**MATERIAL TO PROCESS**
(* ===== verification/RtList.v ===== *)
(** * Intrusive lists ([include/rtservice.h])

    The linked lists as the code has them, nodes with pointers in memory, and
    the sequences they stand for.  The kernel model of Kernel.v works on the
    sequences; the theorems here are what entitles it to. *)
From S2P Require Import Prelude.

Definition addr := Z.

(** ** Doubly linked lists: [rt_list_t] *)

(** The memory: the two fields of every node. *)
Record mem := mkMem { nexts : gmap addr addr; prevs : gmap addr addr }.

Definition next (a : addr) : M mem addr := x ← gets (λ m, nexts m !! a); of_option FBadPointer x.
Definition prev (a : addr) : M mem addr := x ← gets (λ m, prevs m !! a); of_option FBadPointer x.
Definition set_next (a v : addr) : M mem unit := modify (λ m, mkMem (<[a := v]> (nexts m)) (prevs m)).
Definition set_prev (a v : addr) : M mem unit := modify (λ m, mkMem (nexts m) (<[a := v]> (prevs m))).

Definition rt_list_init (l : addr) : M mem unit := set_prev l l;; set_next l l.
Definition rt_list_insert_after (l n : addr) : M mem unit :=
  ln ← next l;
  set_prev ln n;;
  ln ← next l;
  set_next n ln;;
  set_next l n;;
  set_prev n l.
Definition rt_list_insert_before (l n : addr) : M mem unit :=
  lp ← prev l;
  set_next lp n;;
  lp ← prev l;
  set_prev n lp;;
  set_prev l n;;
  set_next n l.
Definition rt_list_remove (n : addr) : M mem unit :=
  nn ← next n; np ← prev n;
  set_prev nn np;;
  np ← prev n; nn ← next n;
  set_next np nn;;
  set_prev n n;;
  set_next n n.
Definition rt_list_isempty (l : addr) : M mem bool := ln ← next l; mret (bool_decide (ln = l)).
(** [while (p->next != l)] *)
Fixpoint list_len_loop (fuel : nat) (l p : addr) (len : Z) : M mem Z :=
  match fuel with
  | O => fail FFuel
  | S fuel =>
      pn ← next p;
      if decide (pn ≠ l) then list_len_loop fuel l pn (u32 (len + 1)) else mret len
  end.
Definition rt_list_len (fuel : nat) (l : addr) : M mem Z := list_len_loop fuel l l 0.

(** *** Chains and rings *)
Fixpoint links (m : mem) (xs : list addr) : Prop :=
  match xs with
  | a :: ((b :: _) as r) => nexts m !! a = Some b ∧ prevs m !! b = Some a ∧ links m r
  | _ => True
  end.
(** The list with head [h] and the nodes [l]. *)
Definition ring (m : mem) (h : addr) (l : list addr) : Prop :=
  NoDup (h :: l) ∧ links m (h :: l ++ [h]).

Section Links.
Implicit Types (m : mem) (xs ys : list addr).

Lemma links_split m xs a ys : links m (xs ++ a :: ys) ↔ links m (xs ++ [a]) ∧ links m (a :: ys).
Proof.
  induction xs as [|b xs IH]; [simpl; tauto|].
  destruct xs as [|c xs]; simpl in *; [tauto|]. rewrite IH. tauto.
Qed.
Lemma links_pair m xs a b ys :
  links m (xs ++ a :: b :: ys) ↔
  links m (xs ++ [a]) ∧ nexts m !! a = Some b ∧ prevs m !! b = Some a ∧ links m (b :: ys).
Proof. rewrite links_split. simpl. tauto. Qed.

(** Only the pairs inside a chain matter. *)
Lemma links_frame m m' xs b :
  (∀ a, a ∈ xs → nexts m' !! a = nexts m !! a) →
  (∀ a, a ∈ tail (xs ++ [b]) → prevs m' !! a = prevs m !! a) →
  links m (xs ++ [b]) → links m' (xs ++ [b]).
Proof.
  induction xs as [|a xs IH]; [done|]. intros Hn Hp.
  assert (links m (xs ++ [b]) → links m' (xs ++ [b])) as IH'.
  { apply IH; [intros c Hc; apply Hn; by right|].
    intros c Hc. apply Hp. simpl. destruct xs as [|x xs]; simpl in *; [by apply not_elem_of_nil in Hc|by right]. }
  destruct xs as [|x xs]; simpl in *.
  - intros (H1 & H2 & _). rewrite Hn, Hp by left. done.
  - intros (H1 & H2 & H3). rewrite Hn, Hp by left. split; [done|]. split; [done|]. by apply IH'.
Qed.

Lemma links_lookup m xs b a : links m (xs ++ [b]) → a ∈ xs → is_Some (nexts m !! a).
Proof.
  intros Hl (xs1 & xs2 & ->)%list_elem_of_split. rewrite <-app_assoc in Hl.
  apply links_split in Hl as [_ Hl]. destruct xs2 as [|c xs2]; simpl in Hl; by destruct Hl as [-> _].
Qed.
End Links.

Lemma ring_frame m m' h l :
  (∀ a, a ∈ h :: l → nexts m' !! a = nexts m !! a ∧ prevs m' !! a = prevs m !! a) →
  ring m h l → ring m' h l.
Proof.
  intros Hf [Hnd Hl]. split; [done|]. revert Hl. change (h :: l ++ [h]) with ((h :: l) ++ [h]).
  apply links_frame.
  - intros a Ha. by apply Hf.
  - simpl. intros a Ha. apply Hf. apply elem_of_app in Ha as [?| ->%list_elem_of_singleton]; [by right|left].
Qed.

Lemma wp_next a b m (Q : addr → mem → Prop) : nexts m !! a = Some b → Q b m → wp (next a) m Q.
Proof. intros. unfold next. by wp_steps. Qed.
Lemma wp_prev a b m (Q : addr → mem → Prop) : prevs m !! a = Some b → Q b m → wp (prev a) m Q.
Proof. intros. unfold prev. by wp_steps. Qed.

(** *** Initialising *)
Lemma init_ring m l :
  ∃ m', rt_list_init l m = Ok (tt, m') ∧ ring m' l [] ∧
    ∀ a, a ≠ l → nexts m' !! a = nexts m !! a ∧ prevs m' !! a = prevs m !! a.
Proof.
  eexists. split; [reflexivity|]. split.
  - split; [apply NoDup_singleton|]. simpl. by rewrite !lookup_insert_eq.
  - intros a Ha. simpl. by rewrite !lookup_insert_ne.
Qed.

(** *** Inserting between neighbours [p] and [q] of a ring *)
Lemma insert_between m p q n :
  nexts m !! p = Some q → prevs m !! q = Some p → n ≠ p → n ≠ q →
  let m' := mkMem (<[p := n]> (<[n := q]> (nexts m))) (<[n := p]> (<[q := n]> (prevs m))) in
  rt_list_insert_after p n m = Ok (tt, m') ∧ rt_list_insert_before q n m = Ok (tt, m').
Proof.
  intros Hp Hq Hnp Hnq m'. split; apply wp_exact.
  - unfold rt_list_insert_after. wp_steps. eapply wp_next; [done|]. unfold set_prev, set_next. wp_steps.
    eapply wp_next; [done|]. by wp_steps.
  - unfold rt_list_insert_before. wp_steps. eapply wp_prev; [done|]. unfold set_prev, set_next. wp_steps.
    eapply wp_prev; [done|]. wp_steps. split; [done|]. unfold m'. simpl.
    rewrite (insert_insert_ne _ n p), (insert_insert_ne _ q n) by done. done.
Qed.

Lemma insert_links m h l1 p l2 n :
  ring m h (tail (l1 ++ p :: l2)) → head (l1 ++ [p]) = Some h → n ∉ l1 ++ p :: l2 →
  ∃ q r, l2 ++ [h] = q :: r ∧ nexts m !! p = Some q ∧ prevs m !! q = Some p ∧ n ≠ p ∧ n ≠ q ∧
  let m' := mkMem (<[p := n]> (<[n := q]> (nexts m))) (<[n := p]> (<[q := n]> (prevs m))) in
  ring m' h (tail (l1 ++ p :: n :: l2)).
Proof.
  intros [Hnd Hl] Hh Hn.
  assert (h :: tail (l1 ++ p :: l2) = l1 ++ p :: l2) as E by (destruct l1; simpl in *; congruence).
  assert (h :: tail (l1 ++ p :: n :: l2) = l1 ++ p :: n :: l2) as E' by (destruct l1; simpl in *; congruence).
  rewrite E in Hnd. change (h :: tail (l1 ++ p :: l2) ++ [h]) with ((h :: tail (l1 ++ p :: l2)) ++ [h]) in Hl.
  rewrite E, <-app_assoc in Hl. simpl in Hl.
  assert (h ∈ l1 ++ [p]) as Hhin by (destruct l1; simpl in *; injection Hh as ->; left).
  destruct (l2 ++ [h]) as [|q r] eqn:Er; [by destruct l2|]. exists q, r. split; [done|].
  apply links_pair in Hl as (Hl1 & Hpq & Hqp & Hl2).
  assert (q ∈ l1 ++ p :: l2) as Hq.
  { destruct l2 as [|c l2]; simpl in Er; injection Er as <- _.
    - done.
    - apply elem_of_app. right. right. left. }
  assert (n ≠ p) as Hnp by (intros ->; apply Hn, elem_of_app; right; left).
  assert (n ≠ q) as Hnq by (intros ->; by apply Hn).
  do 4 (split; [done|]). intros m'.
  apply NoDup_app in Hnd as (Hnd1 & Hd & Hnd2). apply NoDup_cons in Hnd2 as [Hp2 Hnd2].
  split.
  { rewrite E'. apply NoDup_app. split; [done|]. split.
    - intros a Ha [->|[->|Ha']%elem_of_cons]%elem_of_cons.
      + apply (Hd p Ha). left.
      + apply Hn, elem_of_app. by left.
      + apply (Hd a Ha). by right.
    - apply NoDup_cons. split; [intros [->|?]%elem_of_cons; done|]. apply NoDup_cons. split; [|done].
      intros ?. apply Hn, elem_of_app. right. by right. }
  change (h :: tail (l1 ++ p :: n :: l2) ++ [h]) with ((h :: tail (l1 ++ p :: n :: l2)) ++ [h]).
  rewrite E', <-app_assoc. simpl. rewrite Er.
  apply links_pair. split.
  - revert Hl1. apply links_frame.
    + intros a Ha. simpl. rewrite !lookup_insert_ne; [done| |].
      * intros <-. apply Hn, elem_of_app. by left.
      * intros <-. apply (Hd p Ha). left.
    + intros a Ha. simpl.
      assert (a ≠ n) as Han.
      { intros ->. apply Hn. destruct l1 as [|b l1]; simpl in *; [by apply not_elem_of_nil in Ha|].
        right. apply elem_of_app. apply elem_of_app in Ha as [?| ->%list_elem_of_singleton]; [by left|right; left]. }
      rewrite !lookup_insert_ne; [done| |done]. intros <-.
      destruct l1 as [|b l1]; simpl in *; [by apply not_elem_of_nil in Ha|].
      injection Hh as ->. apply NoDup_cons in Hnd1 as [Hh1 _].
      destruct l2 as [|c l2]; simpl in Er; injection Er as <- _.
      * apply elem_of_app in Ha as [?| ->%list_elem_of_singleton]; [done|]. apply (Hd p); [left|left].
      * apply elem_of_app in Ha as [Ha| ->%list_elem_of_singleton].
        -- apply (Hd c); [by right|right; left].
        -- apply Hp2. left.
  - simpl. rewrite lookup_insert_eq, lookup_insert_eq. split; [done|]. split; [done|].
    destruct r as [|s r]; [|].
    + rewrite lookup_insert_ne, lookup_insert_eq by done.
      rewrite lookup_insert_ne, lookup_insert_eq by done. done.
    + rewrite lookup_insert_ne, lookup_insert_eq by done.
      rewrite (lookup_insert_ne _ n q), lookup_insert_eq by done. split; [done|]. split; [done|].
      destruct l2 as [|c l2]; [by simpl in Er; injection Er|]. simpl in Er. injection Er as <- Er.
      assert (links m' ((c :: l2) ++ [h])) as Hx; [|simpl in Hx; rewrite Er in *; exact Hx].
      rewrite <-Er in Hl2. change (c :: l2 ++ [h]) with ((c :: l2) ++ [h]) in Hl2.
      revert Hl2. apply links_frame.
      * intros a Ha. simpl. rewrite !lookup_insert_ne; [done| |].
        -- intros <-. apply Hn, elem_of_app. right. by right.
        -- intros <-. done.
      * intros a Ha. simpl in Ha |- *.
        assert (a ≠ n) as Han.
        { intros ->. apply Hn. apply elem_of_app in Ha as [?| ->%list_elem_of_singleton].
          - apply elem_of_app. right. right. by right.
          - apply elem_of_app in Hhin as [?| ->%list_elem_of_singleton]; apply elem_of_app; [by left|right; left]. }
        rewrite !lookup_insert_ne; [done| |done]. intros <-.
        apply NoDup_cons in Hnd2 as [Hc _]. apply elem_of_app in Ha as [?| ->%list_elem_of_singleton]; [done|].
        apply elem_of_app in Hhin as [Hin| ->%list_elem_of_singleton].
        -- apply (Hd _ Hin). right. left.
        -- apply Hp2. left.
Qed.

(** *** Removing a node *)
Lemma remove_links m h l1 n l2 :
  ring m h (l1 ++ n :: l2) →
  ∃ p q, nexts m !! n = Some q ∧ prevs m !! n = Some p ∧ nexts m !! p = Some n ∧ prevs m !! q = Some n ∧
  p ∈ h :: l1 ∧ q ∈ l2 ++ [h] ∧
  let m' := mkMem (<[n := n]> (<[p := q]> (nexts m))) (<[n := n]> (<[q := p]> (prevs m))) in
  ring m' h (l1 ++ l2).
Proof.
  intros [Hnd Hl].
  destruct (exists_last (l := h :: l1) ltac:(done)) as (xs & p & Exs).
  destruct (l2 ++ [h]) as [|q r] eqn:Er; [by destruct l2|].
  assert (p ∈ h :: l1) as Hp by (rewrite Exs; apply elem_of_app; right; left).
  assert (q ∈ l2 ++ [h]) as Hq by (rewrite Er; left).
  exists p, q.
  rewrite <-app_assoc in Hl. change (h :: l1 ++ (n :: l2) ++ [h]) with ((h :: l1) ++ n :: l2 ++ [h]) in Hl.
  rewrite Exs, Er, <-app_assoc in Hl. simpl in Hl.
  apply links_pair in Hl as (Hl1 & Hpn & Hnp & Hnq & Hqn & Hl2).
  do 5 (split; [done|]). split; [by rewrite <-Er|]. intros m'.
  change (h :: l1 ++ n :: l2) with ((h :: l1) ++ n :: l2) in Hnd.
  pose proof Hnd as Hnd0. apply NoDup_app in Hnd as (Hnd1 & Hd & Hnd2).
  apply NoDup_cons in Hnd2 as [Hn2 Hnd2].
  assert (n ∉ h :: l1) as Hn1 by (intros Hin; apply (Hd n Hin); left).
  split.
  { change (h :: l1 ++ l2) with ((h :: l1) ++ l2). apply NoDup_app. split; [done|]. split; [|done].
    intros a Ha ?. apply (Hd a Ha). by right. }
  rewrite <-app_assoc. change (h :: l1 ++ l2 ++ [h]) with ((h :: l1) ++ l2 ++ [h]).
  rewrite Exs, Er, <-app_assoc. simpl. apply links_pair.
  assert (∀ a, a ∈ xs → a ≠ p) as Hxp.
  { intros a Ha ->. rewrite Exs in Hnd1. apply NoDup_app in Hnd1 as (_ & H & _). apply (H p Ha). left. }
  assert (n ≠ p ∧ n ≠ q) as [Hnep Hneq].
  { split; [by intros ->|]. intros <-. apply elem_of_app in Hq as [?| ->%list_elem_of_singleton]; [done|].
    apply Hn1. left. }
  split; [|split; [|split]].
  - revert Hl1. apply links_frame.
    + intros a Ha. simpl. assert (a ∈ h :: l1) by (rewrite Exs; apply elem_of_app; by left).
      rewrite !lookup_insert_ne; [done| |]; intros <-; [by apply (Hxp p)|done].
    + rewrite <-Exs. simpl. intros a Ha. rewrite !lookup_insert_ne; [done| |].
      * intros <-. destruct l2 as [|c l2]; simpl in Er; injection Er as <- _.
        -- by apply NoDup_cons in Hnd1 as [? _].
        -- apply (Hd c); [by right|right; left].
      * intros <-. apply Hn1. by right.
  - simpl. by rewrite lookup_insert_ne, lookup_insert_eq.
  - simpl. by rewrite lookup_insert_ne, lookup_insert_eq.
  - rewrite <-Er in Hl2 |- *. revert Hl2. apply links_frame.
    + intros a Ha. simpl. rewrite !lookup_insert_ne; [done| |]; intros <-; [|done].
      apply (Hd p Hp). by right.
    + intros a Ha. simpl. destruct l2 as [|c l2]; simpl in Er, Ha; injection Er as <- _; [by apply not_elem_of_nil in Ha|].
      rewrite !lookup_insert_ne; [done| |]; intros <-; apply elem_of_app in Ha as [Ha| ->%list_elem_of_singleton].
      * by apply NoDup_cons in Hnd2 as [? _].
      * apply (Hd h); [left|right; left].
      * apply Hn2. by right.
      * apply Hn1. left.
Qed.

...

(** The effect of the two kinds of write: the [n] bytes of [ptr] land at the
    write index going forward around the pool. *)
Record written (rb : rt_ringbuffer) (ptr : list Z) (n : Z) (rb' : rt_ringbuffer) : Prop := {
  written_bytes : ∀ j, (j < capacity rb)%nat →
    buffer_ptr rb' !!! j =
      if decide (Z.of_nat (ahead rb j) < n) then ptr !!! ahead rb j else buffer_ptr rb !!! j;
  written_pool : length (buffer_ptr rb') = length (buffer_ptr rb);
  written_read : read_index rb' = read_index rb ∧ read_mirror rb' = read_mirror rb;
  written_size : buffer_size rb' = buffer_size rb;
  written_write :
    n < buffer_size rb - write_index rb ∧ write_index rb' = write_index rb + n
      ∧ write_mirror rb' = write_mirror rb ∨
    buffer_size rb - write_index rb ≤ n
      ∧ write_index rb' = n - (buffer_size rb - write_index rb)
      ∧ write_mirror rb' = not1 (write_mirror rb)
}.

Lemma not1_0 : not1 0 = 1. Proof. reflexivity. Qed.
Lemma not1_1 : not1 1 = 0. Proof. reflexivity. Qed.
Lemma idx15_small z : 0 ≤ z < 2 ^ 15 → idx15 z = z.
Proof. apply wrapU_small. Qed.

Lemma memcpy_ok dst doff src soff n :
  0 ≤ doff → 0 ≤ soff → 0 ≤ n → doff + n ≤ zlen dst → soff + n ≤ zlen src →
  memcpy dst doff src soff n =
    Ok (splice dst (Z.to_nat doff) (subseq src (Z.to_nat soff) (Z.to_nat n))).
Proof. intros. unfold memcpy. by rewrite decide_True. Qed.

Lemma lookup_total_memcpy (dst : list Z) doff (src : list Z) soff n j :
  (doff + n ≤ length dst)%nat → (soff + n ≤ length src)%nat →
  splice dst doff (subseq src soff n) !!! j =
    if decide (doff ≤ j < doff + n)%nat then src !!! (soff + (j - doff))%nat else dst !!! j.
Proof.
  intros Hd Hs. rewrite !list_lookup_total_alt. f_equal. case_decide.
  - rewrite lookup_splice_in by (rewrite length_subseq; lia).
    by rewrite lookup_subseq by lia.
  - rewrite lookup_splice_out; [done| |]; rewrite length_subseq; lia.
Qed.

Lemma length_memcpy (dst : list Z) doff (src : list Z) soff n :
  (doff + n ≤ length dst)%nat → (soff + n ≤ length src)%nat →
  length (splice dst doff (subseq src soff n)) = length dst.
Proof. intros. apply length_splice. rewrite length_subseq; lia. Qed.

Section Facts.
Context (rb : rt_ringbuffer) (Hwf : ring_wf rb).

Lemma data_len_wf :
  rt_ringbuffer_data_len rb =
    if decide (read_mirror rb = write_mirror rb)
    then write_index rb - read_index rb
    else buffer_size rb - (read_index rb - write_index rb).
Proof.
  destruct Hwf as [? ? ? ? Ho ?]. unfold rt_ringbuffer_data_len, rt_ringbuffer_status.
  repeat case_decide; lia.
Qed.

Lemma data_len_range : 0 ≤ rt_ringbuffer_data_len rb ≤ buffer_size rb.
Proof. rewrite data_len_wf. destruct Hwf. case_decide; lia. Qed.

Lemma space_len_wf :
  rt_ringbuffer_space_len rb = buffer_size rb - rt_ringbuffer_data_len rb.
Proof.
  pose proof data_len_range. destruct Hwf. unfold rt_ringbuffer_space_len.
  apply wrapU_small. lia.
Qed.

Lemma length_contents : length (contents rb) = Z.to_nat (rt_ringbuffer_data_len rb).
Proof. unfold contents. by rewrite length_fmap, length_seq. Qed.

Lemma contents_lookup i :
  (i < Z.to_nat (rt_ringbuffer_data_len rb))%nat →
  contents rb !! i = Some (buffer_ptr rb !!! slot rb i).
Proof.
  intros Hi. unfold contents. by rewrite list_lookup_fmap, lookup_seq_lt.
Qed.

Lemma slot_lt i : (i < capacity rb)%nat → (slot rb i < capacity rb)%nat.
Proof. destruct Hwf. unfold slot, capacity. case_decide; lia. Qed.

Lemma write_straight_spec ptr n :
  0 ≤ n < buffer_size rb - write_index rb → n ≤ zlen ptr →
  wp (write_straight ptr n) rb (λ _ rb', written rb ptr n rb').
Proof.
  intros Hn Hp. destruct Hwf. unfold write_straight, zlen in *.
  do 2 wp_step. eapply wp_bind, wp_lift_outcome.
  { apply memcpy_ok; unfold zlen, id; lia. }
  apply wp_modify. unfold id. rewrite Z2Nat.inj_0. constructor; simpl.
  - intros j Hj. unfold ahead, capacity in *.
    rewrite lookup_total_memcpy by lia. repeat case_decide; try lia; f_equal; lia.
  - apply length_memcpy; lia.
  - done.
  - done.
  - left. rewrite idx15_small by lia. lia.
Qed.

**ACTIVITY**
Pick out every line above that holds the word "nodes" and copy it.

**SOLUTION**
    The linked lists as the code has them, nodes with pointers in memory, and
(** The list with head [h] and the nodes [l]. *)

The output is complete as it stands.